Several independent fact checkers noted that a number of factual discrepancies were found in various statements made by both Obama and Romney in the debate. The Houston Chronicle reported that its "study of post-debate reports from factcheck.org, politifact.com, CBS, CNN, The Washington Post, and Politico found that both Obama and Romney stretched the facts [in the debate]. But Obama did it a little less."

=== Moderation ===
The performance of Jim Lehrer as the moderator was widely criticized for frequently allowing the candidates to speak over their time limits. He said that he intended to have a looser format and was not trying to restrict the candidates.

Fox News wrote, "The only consolation President Barack Obama had for his poor showing during Wednesday's debate was that moderator Jim Lehrer did even worse." Dan Abrams of ABC News tweeted, "Regardless of who is winning this debate, Jim Lehrer is losing".

Lehrer defended his performance saying, "I've always said this and finally I had a chance to demonstrate it: The moderator should be seen little and heard even less. It is up to the candidates to ask the follow-up questions and challenge one another." Unlike many others, both Romney and Obama made favorable remarks about Lehrer.

== October 11: Vice presidential debate (Centre College) ==

===Format===
The only vice presidential debate between Vice President Joe Biden and Congressman Paul Ryan focused on domestic and foreign policy, and was broken down into nine 10-minute segments. The foreign policy segments included questions on the attack on the American consulate in Libya, Iran, the civil war in Syria, and Afghanistan. The domestic policy segments included questions on health care, abortion, the national debt, Social Security, Medicare, and taxes.

===Reception===
A CBS poll of uncommitted voters found that 50% of those viewers thought Biden did better, 31% thought Ryan did better, and 19% thought they tied. A Reuters poll indicated Biden the superior candidate, 42% to 35% with 23% undecided or believing they tied. A CNN poll of debate watchers found that 48% of viewers believed Ryan had done better, 44% believed Biden had done better, and 8% believed they tied or had no opinion; CNN noted that the debate audience polled was about eight percentage points more Republican than the general population. Nate Silver's analysis of polling after the debate led to his concluding that, though both debaters performed adequately, Biden's performance helped to slow the momentum of the Romney campaign following the first presidential debate.
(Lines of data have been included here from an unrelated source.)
(** MatchingReadinessFlag and QFlags. *)
Definition NotReady : Z := 0.
Definition ReceivedIcaoCodes : Z := 1.
Definition ReceivedFsInnPacket : Z := 2.
Definition ReadyForMatchingSent : Z := 4.
Definition RecursiveCall : Z := 8.
Definition ReceivedAll : Z := 3.
Definition Verified : Z := 16.
Definition testFlag (i f : Z) : bool := (Z.land i f =? f) && (negb (f =? 0) || (i =? f)).

Record Readiness := mkReadiness { rd_ts : Z; rd_readyness : Z }.
Definition Readiness_default : Readiness := mkReadiness (-1) NotReady.
Definition addFlag (t flag : Z) (r : Readiness) : Readiness :=
  if flag =? RecursiveCall then r
  else mkReadiness (if rd_ts r <? 0 then t else rd_ts r) (Z.lor (rd_readyness r) flag).
Definition setFlag (t flag : Z) (r : Readiness) : Readiness :=
  if flag =? RecursiveCall then r else addFlag t flag (mkReadiness (rd_ts r) NotReady).
Definition receivedAll (r : Readiness) : bool :=
  testFlag (rd_readyness r) ReceivedIcaoCodes && testFlag (rd_readyness r) ReceivedFsInnPacket.
Definition receivedIcaoCodes (r : Readiness) : bool := testFlag (rd_readyness r) ReceivedIcaoCodes.
Definition wasMatchingSent (r : Readiness) : bool := testFlag (rd_readyness r) ReadyForMatchingSent.
Definition wasVerified (r : Readiness) : bool := testFlag (rd_readyness r) Verified.
Definition getAgeMs (t : Z) (r : Readiness) : Z := if rd_ts r <? 0 then -1 else t - rd_ts r.

Definition MMCheckAgainMs : Z := 2000.
Definition MMMaxAgeMs : Z := MMCheckAgainMs * 3.
Definition MMMaxAgeThresholdMs : Z := MMCheckAgainMs * 10.
Definition MMVerifyMs : Z := MMCheckAgainMs * 12.

Record FsInnPacket := mkFsInn {
  fi_aircraftIcaoDesignator : QString; fi_airlineIcaoDesignator : QString; fi_combinedCode : QString;
  fi_modelString : QString }.
Definition FsInnPacket_make `{QtConv} (aircraft airline combinedCode modelString : QString) : FsInnPacket :=
  mkFsInn (qt_toUpper (trimmed aircraft)) (qt_toUpper (trimmed airline)) (qt_toUpper (trimmed combinedCode))
    (trimmed modelString).

(** CAircraftModel::ModelType, as far as the monitor names it. *)
Inductive ModelType := TypeFSInnData | TypeQueriedFromNetwork.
The debate was watched by over 51 million people, making it the third most-watched vice presidential debate, behind that of 1984 (57 million) and 2008 (70 million).

===Moderation===
Raddatz was generally praised for her moderation during this debate. Sarah Palin, the former Alaska Governor and 2008 Republican vice presidential nominee, criticized her for being too "tough" on Paul Ryan.
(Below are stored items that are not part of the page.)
Ltac keeps_part ::=
  first [ apply keeps_setClients | apply keeps_sendReady | apply keeps_addOrUpdate | apply keeps_onCustomFSInn
        | apply keeps_recall | apply keeps_sendInitialPilotQueries ].
Lemma calm_initialPilotQueries callsign b b' : calm (sendInitialPilotQueries callsign b b').
Proof using Type. unfold sendInitialPilotQueries, request. calming. Qed.
Lemma calm_addOrUpdate callsign a b l s type : calm (addOrUpdateAircraftInRange callsign a b l s type).
Proof using Type.
  unfold addOrUpdateAircraftInRange, reverseLookupModelWithFlightplanData, updateAircraftModels. calming.
Qed.
Ltac calm_part ::= first [apply calm_addOrUpdate | apply calm_initialPilotQueries].
Lemma honest_onCustomFSInn t callsign a b c s : honest (onCustomFSInnPacketReceived t callsign a b c s).
Proof using All. unfold onCustomFSInnPacketReceived. telling. Qed.
Ltac honest_part ::= apply honest_onCustomFSInn.
Lemma honest_recall t callsign : honest (recallFsInnPacket t callsign).
Proof using All. unfold recallFsInnPacket. telling. Qed.
Ltac honest_part ::= first [apply honest_onCustomFSInn | apply honest_recall].
Lemma honest_checkAgain t callsign rf : honest (checkAgain t callsign rf).
Proof using All. unfold checkAgain, mon_isAircraftInRange. telling. Qed.
Lemma honest_onIcaoCodes t callsign a b l : honest (onIcaoCodesReceived t callsign a b l).
Proof using All. unfold onIcaoCodesReceived. telling. Qed.
Lemma honest_verify t callsign : honest (verifyReceivedIcaoData t callsign).
Proof using All.
  intros m Hm cs. unfold verifyReceivedIcaoData. rewrite bind_state, bind_outputs. cbn [mon_get fst snd app].
  destruct (callsignEmpty callsign || _); [by left|]. cbv zeta.
  rewrite bind_state, bind_outputs. cbn [mon_set fst snd app].
  destruct (set_readiness m (asString callsign) (default Readiness_default (m_readiness m !! asString callsign)) Hm)
    as [Hm1 _]; [by intros (r & -> & Hs)|]. set (m1 := m <| m_readiness ::= _ |>) in *.
  assert (isSent m1 cs -> isSent m cs) as Hback by (intros [[-> Hs]|[_ Hs]]%isSent_insert; [by apply sent_default | done]).
  assert (forall x : Mon unit, honest x -> isSent (x m1).1.2 cs -> isSent m cs \/ announced (x m1).2 cs) as Hx.
  { intros x Hx Hs. destruct (Hx m1 Hm1 cs Hs); auto. }
  repeat case_match; apply Hx; telling.
Qed.
Lemma calm_handleMaxRange situation : calm (handleMaxRange situation).
Proof using Type. unfold handleMaxRange. calming. Qed.
Lemma calm_storeSituation t situation allow : calm (mon_storeAircraftSituation t situation allow).
Proof using Type. unfold mon_storeAircraftSituation. calming. Qed.
Lemma calm_add t aircraft : calm (mon_addNewAircraftInRange t aircraft).
Proof using Type. unfold mon_addNewAircraftInRange. calming. Qed.
Ltac calm_part ::= first [apply calm_initialPilotQueries | apply calm_storeSituation | apply calm_handleMaxRange | apply calm_add].
Lemma calm_onAircraftUpdate t situation : calm (onAircraftUpdateReceived t situation).
Proof using Type. unfold onAircraftUpdateReceived, mon_isAircraftInRange, updateSituation. calming. Qed.
Lemma calm_onInterim t situation : calm (onAircraftInterimUpdateReceived t situation).
Proof using Type. unfold onAircraftInterimUpdateReceived, updateDistanceBearing. calming. Qed.
Lemma calm_onConfig t callsign j os : calm (onAircraftConfigReceived t callsign j os).
Proof using Type. unfold onAircraftConfigReceived. calming. Qed.
Lemma calm_clear : calm clear.
Proof using Type. intros m cs (r & Hr & _). change ((∅ : gmap QString Readiness) !! cs = Some r) in Hr. done. Qed.
Lemma calm_onPilotDisconnected callsign : calm (onPilotDisconnected callsign).
Proof using Type.
  unfold onPilotDisconnected, removeFromAircraftCachesAndLogs. calming.
  intros m cs Hs. by apply (calm_delete (asString callsign) m cs).
Qed.
Lemma honest_reInitialize t ac ready : callsignEmpty (ac_callsign ac) = false -> honest (reInitialize t ac ready).
Proof using All.
  intros Hne m Hm. unfold reInitialize. revert m Hm.
  apply (honest_bind (mon_addNewAircraftInRange t ac)); [by apply add_spec | apply calm_honest, calm_add|]. intros _.
  destruct ready; cbn [mon_when]; [|by apply calm_honest, calm_same].
  intros m Hm cs. rewrite bind_state, bind_outputs. cbn [mon_set fst snd app]. intros Hs.
  set (m1 := m <| m_readiness ::= delete (asString (ac_callsign ac)) |>) in *.
  assert (monitorOk m1) as Hm1 by by destruct m, Hm.
  destruct (honest_sendReady t (ac_callsign ac) ReceivedAll eq_refl m1 Hm1 cs Hs) as [Hs'|]; [left | by right].
  by apply (calm_delete (asString (ac_callsign ac)) m cs).
Qed.
Lemma honest_onSimData t situation parts os a b :
  callsignEmpty (m_correspondingCallsign situation) = false ->
  honest (onAircraftSimDataUpdateReceived t situation parts os a b).
Proof using All.
  intros Hne. unfold onAircraftSimDataUpdateReceived.
  apply honest_bind; [by apply keeps_onAircraftUpdate | apply calm_honest, calm_onAircraftUpdate|]. intros _.
  apply honest_bind; [apply keeps_get | by apply calm_honest, calm_same|]. intros m. cbv zeta.
  apply honest_bind; [apply keeps_when, keeps_onIcaoCodes | apply honest_when, honest_onIcaoCodes|]. intros _.
  apply calm_honest, calm_onConfig.
Qed.
Lemma honest_onSignal t r s : signalNamed s -> honest (onSignal t r s).
Proof using All.
  intros Hs. destruct s; cbn [onSignal signalNamed] in *; try (apply calm_honest; by apply calm_same);
    first [ apply honest_onCustomFSInn | apply honest_onIcaoCodes | by apply honest_onSimData | apply calm_honest ];
    first [ apply calm_onAircraftUpdate | apply calm_onInterim | apply calm_onConfig | apply calm_onPilotDisconnected | idtac ].
  all: unfold onAtcPositionUpdate, sendInitialAtcQueries, onAtcControllerDisconnected, onFlightPlanReceived,
    onCapabilitiesReplyReceived, onServerReplyReceived, onConnectionStatusChanged, setMaxRange, request.
  all: calming; apply calm_clear.
Qed.
End tellers.

(** ** Runs *)

Section runs.
Context {FG : FlightGeometry} {ME : MonitorEnv} `{QtConv} `{StdSortLaws} `{BuildConfig}.
Implicit Types (m : CAirspaceMonitor) (callsign : CCallsign).

Lemma keeps_forEach_in {A} (f : A -> Mon unit) l : (forall a, a ∈ l -> keeps (f a)) -> keeps (mon_forEach f l).
Proof using Type.
  induction l as [|a l IH]; intros Hf; simpl; [apply keeps_ret|]. apply keeps_bind; [apply Hf; left|].
  intros _. apply IH. intros b Hb. apply Hf. by right.
Qed.
Lemma keeps_asyncReInitialize t l ready :
  Forall (fun a => callsignEmpty (ac_callsign a) = false) l -> keeps (asyncReInitializeAllAircraft t l ready).
Proof using Type.
  intros Hl. unfold asyncReInitializeAllAircraft. apply keeps_forEach_in. intros [c a] Ha. apply keeps_singleShot.
  intros a' r [= <- <-]. rewrite Forall_forall in Hl. apply Hl. cbn [snd].
  apply list_elem_of_In, in_combine_r in Ha. by apply list_elem_of_In.
Qed.
Lemma keeps_reInitializeAll t : keeps (reInitializeAllAircraft t).
Proof using All.
  intros m Hm. unfold reInitializeAllAircraft. rewrite bind_state. cbn [mon_get fst snd].
  rewrite bind_state. set (m1 := (ofProvider _ m).1.2).
  destruct (keeps_removeAll_state m m1 Hm) as [Hm1 Hc1]; [done..|]. clearbody m1.
  destruct (keeps_asyncReInitialize t (getAircraftInRange (provider m)) true) with (m := m1) as [Hm2 Hc2]; [|done|].
  - apply Forall_forall. intros a Ha. unfold getAircraftInRange in Ha.
    apply list_elem_of_fmap in Ha as ([k a'] & -> & Ha%elem_of_map_to_list). by apply (mo_named _ Hm k).
  - split; [done | auto].
Qed.

(** The events of a run in which the client stays connected and the assertions
    of the slots hold. *)
Definition eventOk (e : MonEvent) : Prop :=
  match e with ClientSignal _ s => signalNamed s | ClientStatus b => b = true | _ => True end.

Lemma runTimer_keeps t c : 
  (forall a ready, c = ReInitialize a ready -> callsignEmpty (ac_callsign a) = false) -> keeps (runTimer t c).
Proof using All.
  intros Hc. destruct c; cbn [runTimer]; [apply keeps_checkAgain | apply keeps_verify |].
  apply reInitialize_keeps. by eapply Hc.
Qed.
Lemma keeps_timerFires t n : keeps (timerFires t n).
Proof using All.
  intros m Hm. unfold timerFires. rewrite bind_state. cbn [mon_get fst snd].
  destruct (mon_timers m !! n) as [[due c]|] eqn:En; [|by apply keeps_ret].
  destruct (t <? due); [by apply keeps_ret|]. rewrite bind_state. cbn [mon_set fst snd].
  set (m1 := m <| mon_timers ::= delete n |>).
  assert (forall x, x ∈ mon_timers m1 -> x ∈ mon_timers m) as Hsub.
  { intros x Hx. change (x ∈ delete n (mon_timers m)) in Hx. rewrite delete_take_drop in Hx.
    rewrite <- (take_drop_middle _ _ _ En). set_solver. }
  assert (forall x, x ∈ mon_timers m -> x = (due, c) \/ x ∈ mon_timers m1) as Hsup.
  { intros x Hx. rewrite <- (take_drop_middle _ _ _ En) in Hx. change (x = (due, c) \/ x ∈ delete n (mon_timers m)).
    rewrite delete_take_drop. set_solver. }
  assert (monitorOk m1) as Hm1.
  { constructor; [apply Hm.. |]. intros d a ready Hx. eapply (mo_timers _ Hm), Hsub, Hx. }
  assert (forall a ready, c = ReInitialize a ready -> callsignEmpty (ac_callsign a) = false) as Hnamed.
  { intros a ready ->. eapply (mo_timers _ Hm). by eapply list_elem_of_lookup_2. }
  assert (forall cs, covered m cs -> ~ concerns cs c -> covered m1 cs) as Hc1.
  { intros cs Hcs Hn Ha Hv. destruct (Hcs Ha Hv) as [Hs|(d & c' & Hx & Hcc)]; [by left|]. right.
    destruct (Hsup _ Hx) as [[= -> ->]|Hx']; [done|]. by exists d, c'. }
  assert (forall cs, concerns cs c -> covered (runTimer t c m1).1.2 cs) as Hcov.
  { intros cs Hcc. destruct c as [callsign rf|callsign|]; [..|done]; destruct Hcc as [<- Hne].
    - by apply checkAgain_covers.
    - by apply verify_covers. }
  clearbody m1. destruct (runTimer_keeps t c Hnamed m1 Hm1) as [Hok Hk]. split; [done|].
  intros cs Hcs. assert (concerns cs c \/ ~ concerns cs c) as [Hcc|Hcc].
  { destruct c as [c ?|c|]; cbn [concerns]; [..|tauto];
      destruct (decide (asString c = cs /\ callsignEmpty c = false)); (by left) || (by right). }
  - by apply Hcov.
  - apply Hk. by apply Hc1.
Qed.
==October 16: Second presidential debate (Hofstra University)==

The second presidential debate took place on Tuesday, October 16, 2012, at New York's Hofstra University, and was moderated by Candy Crowley of CNN.
The debate followed a town hall format, with a group of noncommitted voters asking questions to the candidates, after which the moderator would ask follow-up questions.

The second debate dealt primarily with domestic affairs, but, unlike the first debate, did include some segues into foreign policy. Topics discussed included taxes, unemployment, job creation, the national debt, energy and energy independence, women's rights, both legal and illegal immigration, and the recent attack on the U.S. consulate in Benghazi, Libya.

===Format===
The Gallup Organization selected 82 undecided voters from the New York area to attend the debate. According to the rules set out by the Commission on Presidential Debates and codified in a memorandum of understanding between both candidates, each candidate received two minutes to answer the question, followed by a two-minute rebuttal. The candidates often engaged each other during the rebuttal period, and Crowley also followed up with candidates.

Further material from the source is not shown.